On 24 November, Benfica started the 2002–03 Taça de Portugal by playing Gondomar at home for the fourth round. A 10th-minute goal from Cilio knocked Benfica out of the competition. Tinoco de Faria, the club vice-president, called the defeat "unacceptable"; Jesualdo Ferreira was relieved of his duties the day after. Benfica appointed Fernando Chalana as caretaker until they could agree terms with José Antonio Camacho. On the day Camacho arrived to sign with Benfica, Chalana led the team against Braga at home. He moved Miguel to right-back and started Hélder instead of João Manuel Pinto; Benfica defeated the visitors by 3–0.
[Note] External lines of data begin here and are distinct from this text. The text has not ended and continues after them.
Lemma check_ordered_raise (starts ends : list Z) (e : exn) :
  _check_ordered starts ends = Raise e -> e = Builtin PyIndexError.
Proof.
  unfold _check_ordered.
  assert (Hp : forall (p : Z -> result bool) xs,
             (forall x e', p x = Raise e' -> e' = Builtin PyIndexError) ->
             all_gen p xs = Raise e -> e = Builtin PyIndexError).
  { intros p xs Hp (x & _ & Hx)%all_gen_raise. eapply Hp, Hx. }
  assert (Hitem : forall (l l' : list Z) i i' (c : Z -> Z -> bool) e',
             (a <- getitem l i ;; b <- getitem l' i' ;; Ok (c a b)) = Raise e' ->
             e' = Builtin PyIndexError).
  { intros l l' i i' c e'.
    destruct (getitem l i) eqn:H1; cbn [rbind]; [| intros [= <-]; eapply getitem_raise, H1].
    destruct (getitem l' i') eqn:H2; cbn [rbind]; [discriminate |].
    intros [= <-]. eapply getitem_raise, H2. }
  destruct (all_gen _ (range (len starts))) as [[|] | e1] eqn:H1; cbn [rbind negb].
  - destruct (all_gen _ (range (len starts - 1))) as [[|] | e2] eqn:H2;
      cbn [rbind negb]; try discriminate.
    intros [= <-]. eapply Hp, H2. intros x e'. apply Hitem.
  - discriminate.
  - intros [= <-]. eapply Hp, H1. intros x e'. apply Hitem.
Qed.

(** X5: ragged lists.  With fewer ends than starts the validator never
    answers True: it answers False or raises IndexError.  Ends beyond the
    number of starts are never looked at. *)
Theorem check_ordered_ragged (starts ends : list Z) :
  ((List.length ends < List.length starts)%nat ->
   _check_ordered starts ends = Ok false
   \/ _check_ordered starts ends = Raise (Builtin PyIndexError))
  /\ ((List.length starts <= List.length ends)%nat ->
      _check_ordered starts ends
      = _check_ordered starts (firstn (List.length starts) ends)).
Proof.
  split.
  - intros Hlen. destruct (_check_ordered starts ends) as [[|] | e] eqn:H.
    + apply check_ordered_true in H. lia.
    + now left.
    + right. f_equal. eapply check_ordered_raise, H.
  - intros Hlen. unfold _check_ordered. rewrite range_len, range_len_pred.
    assert (Hget : forall n, (n < List.length starts)%nat ->
                     getitem ends (Z.of_nat n)
                     = getitem (firstn (List.length starts) ends) (Z.of_nat n)).
    { intros n Hn. rewrite !getitem_of_nat, nth_error_firstn.
      destruct (Nat.ltb_spec n (List.length starts)); [reflexivity | lia]. }
    rewrite (all_gen_ext _ (fun i => s <- getitem starts i ;;
                                     e <- getitem (firstn (List.length starts) ends) i ;;
                                     Ok (s <? e))
                         (map Z.of_nat (seq 0 (List.length starts)))).
    2:{ intros x (n & -> & Hn)%in_range. now rewrite Hget. }
    destruct (all_gen _ _) as [[|] | e]; cbn [rbind negb]; try reflexivity.
    rewrite (all_gen_ext _ (fun i => e <- getitem (firstn (List.length starts) ends) i ;;
                                     s <- getitem starts (i + 1) ;;
                                     Ok (e <? s))
                         (map Z.of_nat (seq 0 (List.length starts - 1)))).
    2:{ intros x (n & -> & Hn)%in_range. rewrite Hget by lia. reflexivity. }
    reflexivity.
Qed.

Lemma check_ordered_ragged_witness :
  _check_ordered [0; 6] [5] = Raise (Builtin PyIndexError)
  /\ _check_ordered [0; 6] [5; 10; 3] = _check_ordered [0; 6] [5; 10].
Proof.
  destruct (check_ordered_ragged [0; 6] [5]) as (H1 & _).
  destruct (check_ordered_ragged [0; 6] [5; 10; 3]) as (_ & H2).
  split.
  - destruct (H1 ltac:(cbn; lia)) as [H | H]; [discriminate H | exact H].
  - apply H2. cbn. lia.
Defined.

(** ** The public entry point: results and errors *)

Lemma bind_Raise {A B} (m : M A) (k : A -> M B) (w w' : world) (e : exn) :
  bind m k w = (w', Raise e) ->
  m w = (w', Raise e) \/ exists w1 a, m w = (w1, Ok a) /\ k a w1 = (w', Raise e).
Proof.
  unfold bind. destruct (m w) as [w1 [a | e']].
  - intros H. right. eauto.
  - intros [= <- <-]. now left.
Qed.

Lemma map_result_length {A B} (f : A -> result B) (l : list A) (l' : list B) :
  map_result f l = Ok l' -> List.length l' = List.length l.
Proof.
  revert l'. induction l as [| x l IH]; intros l'; cbn [map_result].
  - intros [= <-]. reflexivity.
  - destruct (f x); [| discriminate]. cbn [rbind].
    destruct (map_result f l); [| discriminate]. cbn [rbind].
    intros [= <-]. cbn. f_equal. now apply IH.
Qed.

Lemma map_result_raise {A B} (f : A -> result B) (l : list A) (e : exn) :
  map_result f l = Raise e -> exists x, In x l /\ f x = Raise e.
Proof.
  induction l as [| x l IH]; cbn [map_result]; [discriminate |].
  destruct (f x) eqn:Hx; cbn [rbind].
  - destruct (map_result f l); cbn [rbind]; [discriminate |].
    intros [= <-]. destruct (IH eq_refl) as (y & Hy & Hf). exists y. split; [now right | exact Hf].
  - intros [= <-]. exists x. split; [now left | exact Hx].
Qed.

Lemma mapM_length {A B} (f : A -> M B) (l : list A) :
  forall (w w' : world) (ys : list B),
    mapM f l w = (w', Ok ys) -> List.length ys = List.length l.
Proof.
  induction l as [| x l IH]; intros w w' ys; cbn [mapM].
  - intros [= <- <-]. reflexivity.
  - intros (w1 & y & _ & H)%bind_Ok.
    apply bind_Ok in H as (w2 & ys' & Hys & [= <- <-]).
    cbn. f_equal. eapply IH, Hys.
Qed.

(** The parts of the state that timestamps can touch. *)
Lemma check_trims_effects (trims : trims_arg) (w : world) :
  cache (fst (check_trims trims w)) = cache w
  /\ stdout (fst (check_trims trims w)) = stdout w
  /\ frames_calls (fst (check_trims trims w)) = frames_calls w.
Proof.
  destruct trims as [t | [| x [| y l]] |]; cbn [check_trims];
    try (cbn; tauto).
  - unfold bind, warn. destruct x; cbn; tauto.
  - unfold bind, lift. destruct (map_result _ _); cbn; tauto.
Qed.

Lemma check_trims_raise (trims : trims_arg) (w w' : world) (e : exn) :
  check_trims trims w = (w', Raise e) -> exists c, e = TypeShapeError c.
Proof.
  destruct trims as [t | l |]; cbn [check_trims].
  - discriminate.
  - assert (Hl : forall w0 w1, (l' <~ lift (map_result check_trim l) ;; ret (Batch l')) w0
                               = (w1, Raise e) -> exists c, e = TypeShapeError c).
    { intros w0 w1. unfold bind, lift.
      destruct (map_result check_trim l) eqn:Hm; [discriminate |].
      intros [= <- <-]. apply map_result_raise in Hm as (x & _ & Hx).
      destruct x as [[| a [| b [| c t]]] |]; cbn in Hx; try (injection Hx as <-; eauto).
      destruct a, b; try discriminate; injection Hx as <-; eauto. }
    destruct l as [| x [| y l]]; try apply Hl.
    unfold bind, warn. destruct x; cbn; [discriminate |]. intros [= <- <-]. eauto.
  - intros [= <- <-]. eauto.
Qed.

Lemma check_arity_spec (trims : checked_trims) (w w' : world) (r : result checked_trims) :
  check_arity trims w = (w', r) ->
  w' = w /\ (r = Ok trims \/ r = Raise (TypeShapeError PyValueError)).
Proof.
  destruct trims as [t | l]; cbn [check_arity].
  - destruct (negb _); intros [= <- <-]; auto.
  - intros [= <- <-]. auto.
Qed.

(** The normaliser as [eztrim] calls it never reports a length mismatch:
    the two arguments are both scalars or two lists made from the same
    pairs. *)
Lemma normalize_elems_raise (N : Z) (a b : elem) (e : exn) :
  _negative_to_positive N (arg_of_elem a) (arg_of_elem b) = Raise e ->
  e = OutOfRangeError \/ e = Builtin PyTypeError.
Proof.
  destruct a as [x |], b as [y |]; cbn [arg_of_elem];
    try (cbn; intros [= <-]; now right).
  fold (normalize1 N x y). rewrite normalize1_eq.
  destruct (_ || _); [| discriminate]. intros [= <-]. now left.
Qed.

Lemma normalize_pairs_raise (N : Z) (l : list (option Z * option Z)) (e : exn) :
  _negative_to_positive N (In_list (map fst l)) (In_list (map snd l)) = Raise e ->
  e = OutOfRangeError.
Proof.
  fold (normalize_batch N (map fst l) (map snd l)). rewrite normalize_batch_eq.
  rewrite (proj2 (len_eqb_length (map fst l) (map snd l))) by now rewrite !length_map.
  cbn [negb]. destruct (negb _); [| discriminate]. now intros [= <-].
Qed.

Lemma mapM_f2ts_raise (tf : option timecodes_lines) (clip : VideoNode) (fs : list Z) :
  forall (w w' : world) (e : exn),
    mapM (fun f => f2ts f 3 tf clip) fs w = (w', Raise e) -> exists c, e = Builtin c.
Proof.
  induction fs as [| f fs IH]; intros w w' e; cbn [mapM]; [discriminate |].
  intros [H | (w1 & y & _ & H)]%bind_Raise.
  - eapply (builtin_only_f2ts f 3 tf clip w); [cbn; tauto |]. now rewrite H.
  - apply bind_Raise in H as [H | (w2 & ys & _ & H)]; [eapply IH, H | discriminate].
Qed.

(** What [cut_timestamps] does when it raises: a validation error (out of
    bounds, not logical) comes before any timestamp is computed, with the
    state untouched; anything else comes from the interpreter. *)
Lemma cut_timestamps_raise (clip : VideoNode) (tf : option timecodes_lines)
      (trims : checked_trims) (w w' : world) (e : exn) :
  cut_timestamps clip tf trims w = (w', Raise e) ->
  ((e = OutOfRangeError \/ e = IllogicalTrimError) /\ w' = w)
  \/ exists c, e = Builtin c.
Proof.
  destruct trims as [t | l]; cbn [cut_timestamps].
  - intros [H | (w1 & r & Hn & H)]%bind_Raise.
    + unfold lift in H. injection H as <- H.
      apply normalize_elems_raise in H as [-> | ->]; [left; auto | right; eauto].
    + unfold lift in Hn. injection Hn as <- _.
      destruct r as [s e0 | ss es]; [| injection H as <- <-; right; eauto].
      destruct (e0 <=? s); [injection H as <- <-; left; auto |].
      right.
      apply bind_Raise in H as [H | (w2 & ts_s & _ & H)].
      * eapply (builtin_only_f2ts s 3 tf clip w); [cbn; tauto |]. now rewrite H.
      * apply bind_Raise in H as [H | (w3 & ts_e & _ & H)]; [| discriminate].
        eapply (builtin_only_f2ts e0 3 tf clip w2); [cbn; tauto |]. now rewrite H.
  - intros [H | (w1 & r & Hn & H)]%bind_Raise.
    + unfold lift in H. injection H as <- H.
      apply normalize_pairs_raise in H as ->. left; auto.
    + unfold lift in Hn. injection Hn as <- _.
      destruct r as [s e0 | ss es]; [injection H as <- <-; right; eauto |].
      apply bind_Raise in H as [H | (w2 & ordered & Ho & H)].
      * unfold lift in H. injection H as <- H.
        apply check_ordered_raise in H as ->. right; eauto.
      * unfold lift in Ho. injection Ho as <- _.
        destruct ordered; [| injection H as <- <-; left; auto].
        right.
        apply bind_Raise in H as [H | (w3 & cs & _ & H)]; [eapply mapM_f2ts_raise, H |].
        apply bind_Raise in H as [H | (w4 & ce & _ & H)]; [eapply mapM_f2ts_raise, H |].
        discriminate.
Qed.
In the opening match of December, Benfica played Gil Vicente at home after rescheduling the game from 29 November to 4 December, because of an imminent players strike during the holidays. They won that match 3–1 with two first-half goals; António Varela wrote that the unpredictability of Simão "unbalanced the opponent and the game"; Benfica climbed to second place before a match against Sporting. On 7 December, Benfica played their last game in the 46-year-old Estádio de Alvalade against city rivals Sporting in the Lisbon derby. The game ended with a 2–0 win for Benfica, who controlled the game from the beginning; as José Manuel Delgado wrote, " ... the advantage of the visitors starting in the clear superiority of Tiago and Petit in the direct contend with Paulo Bento and Rui Bento, while Zahovic descended to guide the team ... ". A week later, the team played Belenenses at home. Simão scored the sole goal of the game in the 55th minute, helping Camacho to a third consecutive win. During the last game of the month, Benfica played Boavista away, drawing 0–0; José Manuel Delgado at Record criticized the players of both teams for "showing little inspiration and inability to break away from the tight tactical requirements of the game".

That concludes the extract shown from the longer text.